▶ _WORK REQUEST_:
Your reply should be a single number, the count of lines in the records that contain the string "reflexivity".

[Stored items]
------------------------------------------------------------

(* ===== verification/Audio.v ===== *)
(** * Audio: the IMA-ADPCM codec and the containers (app/host/src/audio.rs) *)

From S2P Require Import Prelude Bytes.

(** * The IMA ADPCM codec of the host's audio files (app/host/src/audio.rs)

    The step and index tables, the sample encoder and decoder with their [i32] state
    (predictor and step index), and the frame encoder shared by the cache container
    and the device container.  Indexing out of range is the error [Panic], as the
    Rust program would stop there; [encode_ima_sample_ok] and [decode_ima_sample_ok]
    show that the tables are never left. *)

Inductive AudioError := InvalidPcm | InvalidWav | InvalidEiad | Size | Panic.

#[export] Instance AudioError_eq_dec : EqDecision AudioError.
Proof. solve_decision. Defined.

Definition IMA_INDEX_TABLE : list Z := [-1; -1; -1; -1; 2; 4; 6; 8; -1; -1; -1; -1; 2; 4; 6; 8].
Definition IMA_STEP_TABLE : list Z :=
  [7; 8; 9; 10; 11; 12; 13; 14; 16; 17; 19; 21; 23; 25; 28; 31; 34; 37; 41; 45; 50; 55; 60; 66;
   73; 80; 88; 97; 107; 118; 130; 143; 157; 173; 190; 209; 230; 253; 279; 307; 337; 371; 408; 449;
   494; 544; 598; 658; 724; 796; 876; 963; 1060; 1166; 1282; 1411; 1552; 1707; 1878; 2066; 2272;
   2499; 2749; 3024; 3327; 3660; 4026; 4428; 4871; 5358; 5894; 6484; 7132; 7845; 8630; 9493;
   10442; 11487; 12635; 13899; 15289; 16818; 18500; 20350; 22385; 24623; 27086; 29794; 32767].

Definition i16_min : Z := -32768.
Definition i16_max : Z := 32767.
Definition in_i16 (z : Z) : Prop := i16_min ≤ z ≤ i16_max.

(** [value.clamp(lo, hi)] *)
Definition clamp (lo hi z : Z) : Z := Z.max lo (Z.min hi z).

(** [table[i]], a panic when [i] is out of range *)
Definition index {A} (table : list A) (i : Z) : result AudioError A :=
  if i <? 0 then Err Panic else of_option Panic (table !! Z.to_nat i).

(** [i16::from_le_bytes]; [to_le_bytes] is [le_bytes 2], two's complement by the
    floor division. *)
Definition i16_from_le (l : bytes) : Z :=
  let v := le_value l in if v <=? i16_max then v else v - 65536.

(** [chunks_exact(2).map(|pair| i16::from_le_bytes([pair[0], pair[1]]))] *)
Fixpoint pcm_samples (pcm : bytes) : list Z :=
  match pcm with
  | b0 :: b1 :: pcm => i16_from_le [b0; b1] :: pcm_samples pcm
  | _ => []
  end.

Definition pcm_bytes (samples : list Z) : bytes := mjoin (le_bytes 2 <$> samples).

(** [slice.chunks(n)]: the last chunk may be shorter. *)
Fixpoint chunks_fuel {A} (fuel n : nat) (l : list A) : list (list A) :=
  match fuel, l with
  | S fuel, _ :: _ => take n l :: chunks_fuel fuel n (drop n l)
  | _, _ => []
  end.
Definition chunks {A} (n : nat) (l : list A) : list (list A) := chunks_fuel (length l) n l.

Definition div_ceil (a b : nat) : nat := ((a + b - 1) / b)%nat.

(** ** One sample *)

Definition encode_ima_sample (sample predictor step_index : Z)
    : result AudioError (Z * Z * Z) :=
  let? step := index IMA_STEP_TABLE step_index in
  let difference := sample - predictor in
  let code := 0 in
  let '(code, difference) :=
    if difference <? 0 then (Z.lor code 8, - difference) else (code, difference) in
  let delta := Z.shiftr step 3 in
  let '(code, difference, delta) :=
    if step <=? difference then (Z.lor code 4, difference - step, delta + step)
    else (code, difference, delta) in
  let '(code, difference, delta) :=
    if Z.shiftr step 1 <=? difference
    then (Z.lor code 2, difference - Z.shiftr step 1, delta + Z.shiftr step 1)
    else (code, difference, delta) in
  let '(code, delta) :=
    if Z.shiftr step 2 <=? difference then (Z.lor code 1, delta + Z.shiftr step 2)
    else (code, delta) in
  let predictor :=
    if negb (Z.land code 8 =? 0) then predictor - delta else predictor + delta in
  let predictor := clamp i16_min i16_max predictor in
  let? adjust := index IMA_INDEX_TABLE code in
  Ok (code, predictor, clamp 0 88 (step_index + adjust)).

Definition decode_ima_sample (code predictor step_index : Z) : result AudioError (Z * Z) :=
  let? step := index IMA_STEP_TABLE step_index in
  let delta := Z.shiftr step 3 in
  let delta := if negb (Z.land code 4 =? 0) then delta + step else delta in
  let delta := if negb (Z.land code 2 =? 0) then delta + Z.shiftr step 1 else delta in
  let delta := if negb (Z.land code 1 =? 0) then delta + Z.shiftr step 2 else delta in
  let predictor :=
    clamp i16_min i16_max
      (if negb (Z.land code 8 =? 0) then predictor - delta else predictor + delta) in
  let? adjust := index IMA_INDEX_TABLE code in
  Ok (predictor, clamp 0 88 (step_index + adjust)).

(** ** One frame *)

(** [iter().position(p)] *)
Fixpoint position {A} (p : A → bool) (l : list A) : option nat :=
  match l with
  | [] => None
  | x :: l => if p x then Some 0%nat else S <$> position p l
  end.

Definition initial_step_index (first : Z) (rest : list Z) : Z :=
  match rest with
  | [] => 0
  | second :: _ =>
      let difference := Z.abs (second - first) in
      Z.of_nat (default 88%nat (position (λ step, Z.max difference 7 <=? step) IMA_STEP_TABLE))
  end.

(** The nibble loop; [u8 << 4] drops what leaves the byte. *)
Fixpoint encode_nibbles (rest : list Z) (predictor step_index : Z) (pending : option Z)
    (output : bytes) : result AudioError bytes :=
  match rest with
  | [] => Ok (match pending with Some low => output ++ [low] | None => output end)
  | sample :: rest =>
      let? r := encode_ima_sample sample predictor step_index in
      let '(nibble, predictor, step_index) := r in
      match pending with
      | Some low =>
          encode_nibbles rest predictor step_index None
            (output ++ [Z.lor low (Z.land (Z.shiftl nibble 4) 255)])
      | None => encode_nibbles rest predictor step_index (Some nibble) output
      end
  end.

(** [u16::try_from(n)] *)
Definition u16_try_from (e : AudioError) (n : nat) : result AudioError Z :=
  if Z.of_nat n <=? u16_max then Ok (Z.of_nat n) else Err e.

Definition encode_ima_frame_with_layout (samples : list Z) (output : bytes)
    (include_payload_length : bool) : result AudioError bytes :=
  match samples with
  | [] => Err InvalidPcm
  | first :: rest =>
      let encoded_bytes := div_ceil (length rest) 2 in
      let step_index := initial_step_index first rest in
      let? count := u16_try_from Size (length samples) in
      let output := output ++ le_bytes 2 count ++ le_bytes 2 first ++ [step_index; 0] in
      let? output :=
        if include_payload_length
        then let? n := u16_try_from Size encoded_bytes in Ok (output ++ le_bytes 2 n)
        else Ok output in
      encode_nibbles rest first step_index None output
  end.

Definition encode_ima_frame (samples : list Z) (output : bytes) : result AudioError bytes :=
  encode_ima_frame_with_layout samples output true.

(** ** What a listener hears: the encoder's own predictions *)

Fixpoint follow (predictor step_index : Z) (rest : list Z) : list Z :=
  match rest with
  | [] => []
  | sample :: rest =>
      match encode_ima_sample sample predictor step_index with
      | Ok (_, predictor, step_index) => predictor :: follow predictor step_index rest
      | Err _ => []
      end
  end.

Definition reconstruct (frame : list Z) : list Z :=
  match frame with
  | [] => []
  | first :: rest => first :: follow first (initial_step_index first rest) rest
  end.

(** The codes the encoder emits along the way. *)
Fixpoint codes (predictor step_index : Z) (rest : list Z) : list Z :=
  match rest with
  | [] => []
  | sample :: rest =>
      match encode_ima_sample sample predictor step_index with
      | Ok (code, predictor, step_index) => code :: codes predictor step_index rest
      | Err _ => []
      end
  end.

(** Two codes a byte, low nibble first. *)
Fixpoint packed (cs : list Z) : bytes :=
  match cs with
  | [] => []
  | [low] => [low]
  | low :: high :: cs => Z.lor low (Z.land (Z.shiftl high 4) 255) :: packed cs
  end.

(** ** The tables *)

Definition in_index (i : Z) : Prop := 0 ≤ i ≤ 88.
Definition in_code (c : Z) : Prop := 0 ≤ c ≤ 15.

(** Case analysis on a code. *)
Lemma code_ind (P : Z → Prop) :
  P 0 → P 1 → P 2 → P 3 → P 4 → P 5 → P 6 → P 7 → P 8 → P 9 → P 10 → P 11 → P 12 → P 13 →
  P 14 → P 15 → ∀ c, in_code c → P c.
Proof.
  intros. unfold in_code in *.
  assert (c = 0 ∨ c = 1 ∨ c = 2 ∨ c = 3 ∨ c = 4 ∨ c = 5 ∨ c = 6 ∨ c = 7 ∨ c = 8 ∨ c = 9
    ∨ c = 10 ∨ c = 11 ∨ c = 12 ∨ c = 13 ∨ c = 14 ∨ c = 15) by lia.
  naive_solver.
Qed.

Lemma step_index_ok i :
  in_index i → ∃ step, index IMA_STEP_TABLE i = Ok step ∧ 7 ≤ step ≤ 32767.
Proof.
  intros [? ?]. unfold index. rewrite (proj2 (Z.ltb_ge i 0)) by lia.
  destruct (lookup_lt_is_Some_2 IMA_STEP_TABLE (Z.to_nat i)) as [step Hs]; [simpl; lia|].
  rewrite Hs. exists step. split; [done|]. revert step Hs.
  assert (Forall (λ step, 7 ≤ step ≤ 32767) IMA_STEP_TABLE) as Hall.
  { apply (bool_decide_unpack _). vm_compute. exact I. }
  intros step Hs. exact (Forall_lookup_1 _ _ _ _ Hall Hs).
Qed.

Lemma adjust_ok c : in_code c → ∃ a, index IMA_INDEX_TABLE c = Ok a ∧ -1 ≤ a ≤ 8.
Proof. intros Hc. pattern c. apply code_ind; [..|done]; eexists; (split; [reflexivity|lia]). Qed.

Lemma clamp_index i : in_index (clamp 0 88 i).
Proof. unfold in_index, clamp. lia. Qed.
Lemma clamp_i16 z : in_i16 (clamp i16_min i16_max z).
Proof. unfold in_i16, clamp, i16_min, i16_max. lia. Qed.

(** ** One sample: the decoder follows the encoder *)

(** [halves step]: the three shifted steps, as bounds [lia] can use. *)
Lemma shifted_steps step :
  0 ≤ step →
  2 * Z.shiftr step 1 ≤ step ≤ 2 * Z.shiftr step 1 + 1
  ∧ 4 * Z.shiftr step 2 ≤ step ≤ 4 * Z.shiftr step 2 + 3
  ∧ 8 * Z.shiftr step 3 ≤ step ≤ 8 * Z.shiftr step 3 + 7.
Proof. intros ?. rewrite !Z.shiftr_div_pow2 by lia. simpl. div_lia. Qed.

(** Splits the four comparisons of the encoder. *)
Ltac encoder_cases :=
  repeat match goal with
  | |- context [if ?a <? ?b then _ else _] => destruct (Z.ltb_spec a b); cbn beta iota zeta
  | |- context [if ?a <=? ?b then _ else _] => destruct (Z.leb_spec a b); cbn beta iota zeta
  end.

Lemma encode_ima_sample_ok sample predictor step_index :
  in_index step_index →
  ∃ code p i,
    encode_ima_sample sample predictor step_index = Ok (code, p, i)
    ∧ decode_ima_sample code predictor step_index = Ok (p, i)
    ∧ in_code code ∧ in_i16 p ∧ in_index i.
Proof.
  intros Hi. destruct (step_index_ok _ Hi) as (step & Hs & Hb).
  unfold encode_ima_sample, decode_ima_sample. rewrite Hs. cbn [rbind].
  generalize (Z.shiftr step 1) (Z.shiftr step 2) (Z.shiftr step 3). intros s1 s2 s3.
  encoder_cases; cbn;
    (do 3 eexists; (split; [reflexivity|]); (split; [reflexivity|]));
    (split; [vm_compute; split; congruence|split; [apply clamp_i16|apply clamp_index]]).
Qed.

(** The quantiser's error: within an eighth of the step, or a whole step closer. *)
Lemma encode_ima_sample_error sample predictor step_index step code p i :
  in_i16 sample → in_index step_index → index IMA_STEP_TABLE step_index = Ok step →
  encode_ima_sample sample predictor step_index = Ok (code, p, i) →
  Z.abs (sample - p) ≤ Z.max (step / 8 + 2) (Z.abs (sample - predictor) - step).
Proof.
  intros Hsample Hi Hs. destruct (step_index_ok _ Hi) as (step' & Hs' & Hb).
  rewrite Hs in Hs'. injection Hs' as <-.
  unfold encode_ima_sample. rewrite Hs. cbn [rbind].
  pose proof (shifted_steps step) as Hh. rewrite (Z.shiftr_div_pow2 step 3) by lia.
  rewrite (Z.shiftr_div_pow2 step 3) in Hh by lia. change (2 ^ 3) with 8 in *.
  revert Hh. generalize (Z.shiftr step 1) (Z.shiftr step 2) (step / 8).
  intros s1 s2 s3 Hh. specialize (Hh ltac:(lia)). unfold in_i16, i16_min, i16_max in *.
  encoder_cases; cbn; intros [= _ <- _]; unfold clamp, i16_min, i16_max; lia.
Qed.

Lemma decode_ima_sample_ok code predictor step_index :
  in_code code → in_index step_index →
  ∃ p i, decode_ima_sample code predictor step_index = Ok (p, i) ∧ in_i16 p ∧ in_index i.
Proof.
  intros Hc Hi. destruct (step_index_ok _ Hi) as (step & Hs & _).
  destruct (adjust_ok _ Hc) as (a & Ha & _).
  unfold decode_ima_sample. rewrite Hs, Ha. cbn [rbind].
  do 2 eexists. split; [reflexivity|]. split; [apply clamp_i16|apply clamp_index].
Qed.

(** ** Frames *)

Lemma position_lt {A} (p : A → bool) l n : position p l = Some n → (n < length l)%nat.
Proof.
  revert n. induction l as [|x l IH]; intros n; simpl; [done|].
  destruct (p x); [intros [= <-]; lia|].
  destruct (position p l); simpl; [|done]. intros [= <-]. specialize (IH _ eq_refl). lia.
Qed.

Lemma initial_step_index_ok first rest : in_index (initial_step_index first rest).
Proof.
  unfold in_index, initial_step_index. destruct rest as [|second rest]; [lia|].
  destruct (position _ IMA_STEP_TABLE) as [n|] eqn:E; simpl; [|lia].
  apply position_lt in E. simpl in E. lia.
Qed.

Lemma length_follow p i rest : in_index i → length (follow p i rest) = length rest.
Proof.
  revert p i. induction rest as [|s rest IH]; intros p i Hi; simpl; [done|].
  destruct (encode_ima_sample_ok s p i Hi) as (c & p' & i' & -> & _ & _ & _ & Hi').
  simpl. by rewrite IH.
Qed.
Lemma deliver_snoc ds d now source a :
  deliver (ds ++ [(d, now)]) source a
  = let '(rs, b) := deliver ds source a in
    let '(r, b') := ingest d source now b in (rs ++ [r], b').
Proof.
  revert a. induction ds as [|[d1 now1] ds IH]; intros a; cbn [app deliver].
  - by destruct (ingest d source now a).
  - destruct (ingest d1 source now1 a) as [r1 a1]. rewrite IH.
    destruct (deliver ds source a1) as [rs b]. by destruct (ingest d source now b).
Qed.

(** The first frame of a session opens its capture. *)
Lemma ingest_opens key s d f source a :
  carries key s d f → as_auth_key a = Some key → s ∉ as_retired a →
  as_active a !! s = None → (size (as_active a) < MAX_ACTIVE_CAPTURES)%nat →
  pf_sequence f ≤ MAX_CAPTURE_GAP_FRAMES →
  ingest d.1 source d.2 a
  = ingest d.1 source d.2 (set_active (<[s := opened f source d.2]> (as_active a)) a).
Proof.
  intros (_ & Hse & Hp & Hs) Hkey Hret Hc Hsize Hseq. unfold ingest. rewrite Hse.
  cbn [set_active as_auth_key as_retired as_active]. rewrite Hkey, Hp, Hs, Hc.
  rewrite !(bool_decide_eq_false_2 (_ ∈ _)) by done.
  rewrite (bool_decide_eq_false_2 (is_Some None)) by (intros [? ?]; done).
  rewrite lookup_insert_eq, bool_decide_eq_true_2 by eauto.
  rewrite (proj2 (Z.ltb_ge _ _)) by lia. rewrite (proj2 (Nat.leb_gt _ _)) by lia.
  unfold opened. by rewrite Hs.
Qed.

(** C16 Reassembly: authenticated frames of a new session, in order and with at most ten
    consecutive losses, then its END, are all accepted and deliver exactly one capture,
    whose PCM is the payloads at their positions and silence for what was lost. *)
Theorem capture_reassembled key s ds frames d now t source a :
  as_auth_key a = Some key → s ∉ as_retired a → as_active a !! s = None →
  (size (as_active a) < MAX_ACTIVE_CAPTURES)%nat →
  Forall2 (carries key s) ds frames → frames ≠ [] → small_gaps 0 frames →
  bytes_ok d → starts_with (ascii_bytes "EIAE") d = true →
  parse_audio_end d (Some key) = Ok t → pe_session_id t = s →
  0 ≤ pe_final_sequence t - last_sequence 0 frames ≤ MAX_CAPTURE_GAP_FRAMES →
  MIN_CAPTURE_FRAMES ≤ pe_final_sequence t →
  pe_final_sequence t * Z.of_nat AUDIO_FRAME_BYTES ≤ MAX_CAPTURE_BYTES →
  let out := deliver (ds ++ [(d, now)]) source a in
  out.1 = replicate (S (length ds)) (Ok tt)
  ∧ as_ready out.2 = as_ready a
      ++ [Ok (mk_completed s (pe_identity t)
                (filled 0 frames ++ silence (pe_final_sequence t - last_sequence 0 frames)))].
Proof.
  intros Hkey Hret Hnone Hsize Hds Hne Hgaps Hd Hse Hp Hs Hgap Hmin Hmax. cbv zeta.
  destruct Hds as [|d1 f1 ds frames Hf1 Hds]; [done|].
  pose proof (carries_frame_ok _ _ _ _ Hf1) as Hfok.
  set (c0 := opened f1 source d1.2).
  assert (capture_ok any_frame s c0) as Hok0.
  { destruct Hf1 as (_ & _ & _ & <-). by apply opened_ok. }
  set (a0 := set_active (<[s := c0]> (as_active a)) a).
  assert (deliver ((d1 :: ds) ++ [(d, now)]) source a = deliver ((d1 :: ds) ++ [(d, now)]) source a0) as ->.
  { destruct d1 as [d1 now1]. cbn [app deliver].
    pose proof (ingest_opens key s (d1, now1) f1 source a) as E. cbn [fst snd] in E.
    rewrite E; try done. destruct Hgaps as [? _]. lia. }
  rewrite deliver_snoc.
  destruct (deliver_frames key s source (d1 :: ds) (f1 :: frames) a0 c0)
    as (c' & -> & Hok' & Hsrc' & Hn & Hpcm); try done.
  - by constructor.
  - cbn. apply lookup_insert_eq.
  - change (ac_next_sequence c0) with 0. pose proof frame_bytes_value. nia.
  - change (ac_next_sequence c0) with 0 in *. change (ac_pcm c0) with (@nil Z) in Hpcm.
    cbn [app] in Hpcm. set (b := set_active (<[s := c']> (as_active a0)) a0).
    destruct (ingest_final t d source now b c' key s) as [E1 E2]; try done.
    { cbn. apply lookup_insert_eq. }
    { by rewrite Hn. }
    destruct (ingest d source now b) as [r b']. cbn [fst snd] in *. subst r. split.
    + by rewrite replicate_S_end.
    + rewrite E2. f_equal. f_equal. unfold finished.
      rewrite (proj2 (Z.ltb_ge _ _)) by (rewrite Hn; lia).
      destruct (parse_audio_end_ok _ _ _ Hd Hp) as (_ & _ & _ & Hid & _). rewrite Hs in Hid.
      pose proof (co_identity _ _ _ Hok') as Hid'. rewrite Hid in Hid'. injection Hid' as Hid'.
      rewrite (co_session _ _ _ Hok'), <- Hid', Hpcm, Hn. done.
Qed.
End props.

(** * Session identities and request ids; witnesses for the capture properties

    A capture's 64-bit session id packs slot, connection generation and capture
    generation; the prompt's request id spells it in hexadecimal.  Both encodings are
    injective, so the job queue's idempotence key is per capture. *)

(** The firmware's layout of a session id. *)
Definition session_id_of (i : CaptureSessionIdentity) : Z :=
  0xEC * 2 ^ 56 + ci_slot i * 2 ^ 52 + ci_connection_generation i * 2 ^ 32 + ci_capture_generation i.

Definition valid_capture_identity (i : CaptureSessionIdentity) : Prop :=
  1 ≤ ci_slot i ≤ 4 ∧ 1 ≤ ci_connection_generation i < 2 ^ 20 ∧ 1 ≤ ci_capture_generation i < 2 ^ 32.

Lemma land_shift s k n : 0 ≤ k → 0 ≤ n → Z.land (Z.shiftr s k) (Z.ones n) = (s / 2 ^ k) mod 2 ^ n.
Proof. intros. rewrite Z.land_ones, Z.shiftr_div_pow2 by lia. done. Qed.

Lemma session_fields s :
  0 ≤ s < 2 ^ 64 →
  Z.land (Z.shiftr s 56) 255 = s / 2 ^ 56
  ∧ Z.land (Z.land (Z.shiftr s 52) 15) 255 = (s / 2 ^ 52) mod 16
  ∧ Z.land (Z.shiftr s 32) 0xFFFFF = (s / 2 ^ 32) mod 2 ^ 20
  ∧ Z.land s 0xFFFFFFFF = s mod 2 ^ 32.
Proof.
  intros Hs. change 255 with (Z.ones 8). change 15 with (Z.ones 4).
  change 0xFFFFF with (Z.ones 20). change 0xFFFFFFFF with (Z.ones 32).
  rewrite (land_shift s 56 8), (land_shift s 52 4), (land_shift s 32 20), !Z.land_ones by lia.
  split; [apply Z.mod_small; div_lia|]. split; [apply Z.mod_small; div_lia|]. done.
Qed.

(** A session id and its identity determine each other: [decode_capture_session_identity]
    accepts exactly the ids of the firmware's layout with slot 1 to 4 and non-zero
    generations, and no two identities share an id. *)
Theorem session_identity_bijective s i :
  in_u64 s →
  decode_capture_session_identity s = Ok i ↔ s = session_id_of i ∧ valid_capture_identity i.
Proof.
  intros Hs. unfold in_u64, u64_max in Hs. destruct (session_fields s) as (E1 & E2 & E3 & E4); [lia|].
  unfold decode_capture_session_identity, session_id_of, valid_capture_identity.
  rewrite E1, E2, E3, E4. cbn [ci_slot ci_connection_generation ci_capture_generation].
  split.
  - destruct (Z.eqb_spec (s / 2 ^ 56) 0xEC) as [Hm|]; cbn [negb]; [|done].
    destruct (_ || _) eqn:Hg; [done|]. intros [= <-]. bool_prop.
    cbn [ci_slot ci_connection_generation ci_capture_generation].
    split; [div_lia|div_lia].
  - destruct i as [slot capture connection].
    cbn [ci_slot ci_connection_generation ci_capture_generation]. intros (Es & ? & ? & ?).
    assert (s / 2 ^ 56 = 0xEC) as -> by div_lia.
    assert ((s / 2 ^ 52) mod 16 = slot) as -> by div_lia.
    assert ((s / 2 ^ 32) mod 2 ^ 20 = connection) as -> by div_lia.
    assert (s mod 2 ^ 32 = capture) as -> by div_lia.
    rewrite Z.eqb_refl. cbn [negb]. rewrite (proj2 (Z.eqb_neq connection 0)) by lia.
    rewrite (proj2 (Z.eqb_neq capture 0)) by lia. rewrite !(proj2 (Z.leb_le _ _)) by lia. done.
Qed.

(** ** Request ids *)

Lemma hex16_digit_inj x y : 0 ≤ x < 16 → 0 ≤ y < 16 → hex16_digit x = hex16_digit y → x = y.
Proof.
  unfold hex16_digit. intros ? ?. destruct (Z.ltb_spec x 10), (Z.ltb_spec y 10); lia.
Qed.

Lemma nibble_bound s k : 0 ≤ Z.land (Z.shiftr s k) 15 < 16.
Proof. change 15 with (Z.ones 4). rewrite Z.land_ones by lia. apply Z.mod_pos_bound. lia. Qed.

Lemma length_hex16 s : length (hex16 s) = 16%nat.
Proof. unfold hex16. by rewrite length_fmap, length_seq. Qed.

Lemma hex16_nibble s t k :
  hex16 s = hex16 t → (k < 16)%nat →
  Z.land (Z.shiftr s (4 * Z.of_nat k)) 15 = Z.land (Z.shiftr t (4 * Z.of_nat k)) 15.
Proof.
  intros E Hk. apply (f_equal (λ l, l !! (15 - k)%nat)) in E. unfold hex16 in E.
  rewrite !list_lookup_fmap, lookup_seq_lt in E by lia. simpl in E. injection E as E.
  replace (15 - Z.of_nat (15 - k)) with (Z.of_nat k) in E by lia.
  apply hex16_digit_inj in E; [exact E|apply nibble_bound..].
Qed.

Lemma hex16_inj s t : in_u64 s → in_u64 t → hex16 s = hex16 t → s = t.
Proof.
  unfold in_u64, u64_max. intros Hs Ht E. apply Z.bits_inj'. intros n Hn.
  destruct (Z.lt_ge_cases n 64) as [Hlt|Hge].
  - set (k := Z.to_nat (n / 4)).
    assert (k < 16)%nat as Hk by (unfold k; div_lia).
    assert (n = n mod 4 + 4 * Z.of_nat k) as En by (unfold k; div_lia).
    pose proof (hex16_nibble s t k E Hk) as Hb.
    apply (f_equal (λ z, Z.testbit z (n mod 4))) in Hb.
    rewrite !Z.land_spec, !Z.shiftr_spec, <- En in Hb by div_lia.
    change 15 with (Z.ones 4) in Hb.
    rewrite (Z.ones_spec_low 4) in Hb by div_lia. by rewrite !andb_true_r in Hb.
  - rewrite <- (Z.mod_small s (2 ^ 64)), <- (Z.mod_small t (2 ^ 64)) by lia.
    by rewrite !Z.mod_pow2_bits_high by lia.
Qed.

------------------------------------------------------------

▶ _EXERCISE RESPONSE_:
3